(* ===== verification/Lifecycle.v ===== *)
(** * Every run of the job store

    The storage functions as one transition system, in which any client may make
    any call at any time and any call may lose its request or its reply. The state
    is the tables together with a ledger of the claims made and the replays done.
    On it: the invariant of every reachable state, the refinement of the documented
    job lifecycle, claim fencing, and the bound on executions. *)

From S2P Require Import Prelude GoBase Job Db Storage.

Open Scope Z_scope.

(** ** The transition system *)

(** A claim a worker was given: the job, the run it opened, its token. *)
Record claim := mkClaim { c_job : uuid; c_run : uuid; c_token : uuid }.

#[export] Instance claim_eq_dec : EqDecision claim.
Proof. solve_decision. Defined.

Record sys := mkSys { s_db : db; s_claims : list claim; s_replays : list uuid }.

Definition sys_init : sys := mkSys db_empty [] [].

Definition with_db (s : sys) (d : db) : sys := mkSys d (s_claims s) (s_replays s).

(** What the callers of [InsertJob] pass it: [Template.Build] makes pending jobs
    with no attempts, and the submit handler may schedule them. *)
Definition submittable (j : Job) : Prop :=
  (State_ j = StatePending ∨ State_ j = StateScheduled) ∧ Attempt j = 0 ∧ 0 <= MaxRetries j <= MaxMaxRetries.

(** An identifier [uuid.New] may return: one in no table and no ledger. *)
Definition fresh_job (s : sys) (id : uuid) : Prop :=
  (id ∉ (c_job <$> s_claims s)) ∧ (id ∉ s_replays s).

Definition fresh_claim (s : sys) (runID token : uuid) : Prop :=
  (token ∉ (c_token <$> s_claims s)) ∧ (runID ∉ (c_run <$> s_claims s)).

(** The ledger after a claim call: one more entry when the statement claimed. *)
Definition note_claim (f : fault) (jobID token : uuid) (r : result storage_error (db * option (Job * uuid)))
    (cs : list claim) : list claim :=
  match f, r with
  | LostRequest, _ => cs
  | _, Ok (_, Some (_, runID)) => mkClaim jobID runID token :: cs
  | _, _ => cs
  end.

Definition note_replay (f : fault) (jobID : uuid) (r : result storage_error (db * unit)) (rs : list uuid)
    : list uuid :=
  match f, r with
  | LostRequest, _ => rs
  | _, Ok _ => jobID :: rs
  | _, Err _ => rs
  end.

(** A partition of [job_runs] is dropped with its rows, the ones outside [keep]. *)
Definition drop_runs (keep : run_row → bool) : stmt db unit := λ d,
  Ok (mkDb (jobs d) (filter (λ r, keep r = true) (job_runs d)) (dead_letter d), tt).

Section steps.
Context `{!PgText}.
◇ ◇ ◇ ◇ ◇ ◇ ◇
▶ **Aim of the task**:
Within the material above, extract exactly the lines that start at the line containing "Definition sys_init : sys" and stop after the line containing "(** What the", and only those.

▶ **Solved problem**:
Definition sys_init : sys := mkSys db_empty [] [].

Definition with_db (s : sys) (d : db) : sys := mkSys d (s_claims s) (s_replays s).

(** What the callers of [InsertJob] pass it: [Template.Build] makes pending jobs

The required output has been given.